Il caro benzina ormai non è più una notizia. Anche se nel 2011 i consumi in Italia di carburante e gasolio per autotrazione sono scesi dell'1,3%, la spesa complessiva è aumentata di ben il 15,8%, così come il carico fiscale, salito del 9%.
UNA SPESA DA 64,3 MILIARDI. Da una elaborazione del Centro Studi Promotor GL events sulla base della banca dati sui consumi e sui prezzi forniti dal ministero dello Sviluppo Economico, si è registrato che in valori assoluti, la spesa per carburanti nel 2011 è stata di 64,3 miliardi con un incremento di 8,8 miliardi, mentre le imposte sono salite a 32,5 miliardi con una crescita di 2,7 miliardi. «Un vero e proprio salasso» ha precisato il CSP «dovuto ai rincari del prezzo alla pompa derivanti da incrementi elevati del valore industriale, che è la quota riservata ai produttori e ai distributori, e, soprattutto, del carico fiscale destinato all'Erario».
GASOLIO +23,8%. Tra l'inizio e la fine del 2011 il prezzo industriale della benzina è aumentato del 7,3%, mentre la componente fiscale ha avuto un incremento del 23,8% con il prezzo alla pompa salito del 16,7% a 1,717 euro.
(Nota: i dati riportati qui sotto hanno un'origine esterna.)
(** * simdjson-go: scanner primitives, tokenizer and value parser

    A shallow embedding of [internal/scanner] and [internal/parser].
    Go slices of bytes are lists of [byte]; Go [int] indices are [Z];
    [uint32] and [int64] conversions are written out with their
    wrap-around; an index or slice expression that Go would answer with a
    run-time panic yields [Panic]; loops are recursive functions with a
    fuel argument whose exhaustion yields [Diverge]. *)

From Stdlib Require Import ZArith List Bool Lia.
From Stdlib Require Import Strings.String Strings.Ascii Strings.Byte.
Import ListNotations.
Local Open Scope Z_scope.

(** ** Outcomes of a Go call *)

Inductive outcome (A : Type) : Type :=
| Ok (a : A)            (* normal return, nil error *)
| Err (msg : string)    (* a non-nil error value *)
| Panic (msg : string)  (* run-time panic *)
| Diverge.              (* the loop fuel ran out *)

Arguments Ok {A} a.
Arguments Err {A} msg.
Arguments Panic {A} msg.
Arguments Diverge {A}.

Definition bind {A B} (m : outcome A) (k : A -> outcome B) : outcome B :=
  match m with
  | Ok a => k a
  | Err e => Err e
  | Panic e => Panic e
  | Diverge => Diverge
  end.

Notation "x <- m ;; k" := (bind m (fun x => k))
  (at level 61, m at next level, right associativity).
Notation "' p <- m ;; k" := (bind m (fun p => k))
  (at level 61, p pattern, m at next level, right associativity).

(** [returns o]: the call came back, with a value or with an error. *)
Definition returns {A} (o : outcome A) : Prop :=
  match o with
  | Ok _ | Err _ => True
  | Panic _ | Diverge => False
  end.

(** ** Bytes, slices, fixed-width integers *)

Definition byteZ (c : byte) : Z := Z.of_N (Byte.to_N c).

Definition quote : byte := x22.
Definition backslash : byte := x5c.

Definition bytes (s : string) : list byte := list_byte_of_string s.

(** Literal inputs: the text with every apostrophe read as a double quote. *)
Definition json (s : string) : list byte :=
  map (fun c => if Byte.eqb c "'" then quote else c) (bytes s).

Definition len {A} (s : list A) : Z := Z.of_nat (List.length s).

(** [s[i]] *)
Definition idx {A} (s : list A) (i : Z) : outcome A :=
  if (0 <=? i) && (i <? len s) then
    match nth_error s (Z.to_nat i) with
    | Some a => Ok a
    | None => Panic "index out of range"
    end
  else Panic "index out of range".
Lemma handleAddLog_outcome_witness :
  blank (lit "standup notes") = false
  /\ let w' := snd (handleAddLog Examples.steady
                      (Worlds.typing (lit "standup notes"))
                      (run (typeNewLog (lit "standup notes"))
                         Worlds.fresh)) in
     newLog (w_state w') = [] /\ logs (w_state w') = [].
Proof.
  split; [reflexivity|].
  exact (handleAddLog_outcome Examples.steady
           (Worlds.typing (lit "standup notes"))
           (run (typeNewLog (lit "standup notes")) Worlds.fresh) eq_refl).
Defined.

(** ** The cells a handler leaves alone *)

(** X5: whatever the back end replies, adding a note, syncing and reviewing
    never change the settings or the pending repository path; adding a
    note changes neither the commits nor the review, syncing changes
    neither the notes nor the note field nor the review, and reviewing
    changes neither the notes nor the commits nor the note field. *)
Theorem handlers_keep_to_their_cells (backend : Backend) (s : AppState)
    (mode : ReviewMode) (w : World) :
  let added_note := w_state (snd (handleAddLog backend s w)) in
  let synced := w_state (snd (handleSyncGit backend s w)) in
  let reviewed := w_state (snd (handleAiReview backend s mode w)) in
  (config added_note = config (w_state w)
   /\ newGitPath added_note = newGitPath (w_state w)
   /\ gitLogs added_note = gitLogs (w_state w)
   /\ reviewResult added_note = reviewResult (w_state w))
  /\ (config synced = config (w_state w)
      /\ newGitPath synced = newGitPath (w_state w)
      /\ logs synced = logs (w_state w)
      /\ newLog synced = newLog (w_state w)
      /\ reviewResult synced = reviewResult (w_state w))
  /\ (config reviewed = config (w_state w)
      /\ newGitPath reviewed = newGitPath (w_state w)
      /\ logs reviewed = logs (w_state w)
      /\ gitLogs reviewed = gitLogs (w_state w)
      /\ newLog reviewed = newLog (w_state w)).
Proof.
  cbv zeta. split; [|split].
  - unfold handleAddLog.
    destruct (negb (truthy (trim (newLog s)))); app_steps;
      [repeat split|].
    destruct (reply_save_log backend _ _ _) as [u|e]; app_steps;
      [|repeat split].
    destruct (reply_get_today_logs backend _) as [l|e]; app_steps;
      repeat split.
  - unfold handleSyncGit.
    destruct (Nat.eqb _ 0); app_steps; [repeat split|].
    destruct (reply_scan_git_repos backend _ _ _) as [commits|e];
      app_steps; [|repeat split].
    destruct (deep_analysis (config s)); app_steps; repeat split.
  - unfold handleAiReview.
    destruct (negb (truthy (api_key (config s)))); app_steps;
      [repeat split|].
    destruct (reply_call_ai backend _ _) as [response|e]; app_steps;
      repeat split.
Qed.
Il rincaro è stato del 2,5% sui prezzi di fine 2011. Ancora più forti gli aumenti sul il gasolio il cui prezzo al consumo è salito del 26% mentre il valore medio alla pompa è schizzato a quota 1,685 euro con un incremento su fine dicembre dell'1,9%. Analogamente il prezzo industriale ha registrato un +3,5%.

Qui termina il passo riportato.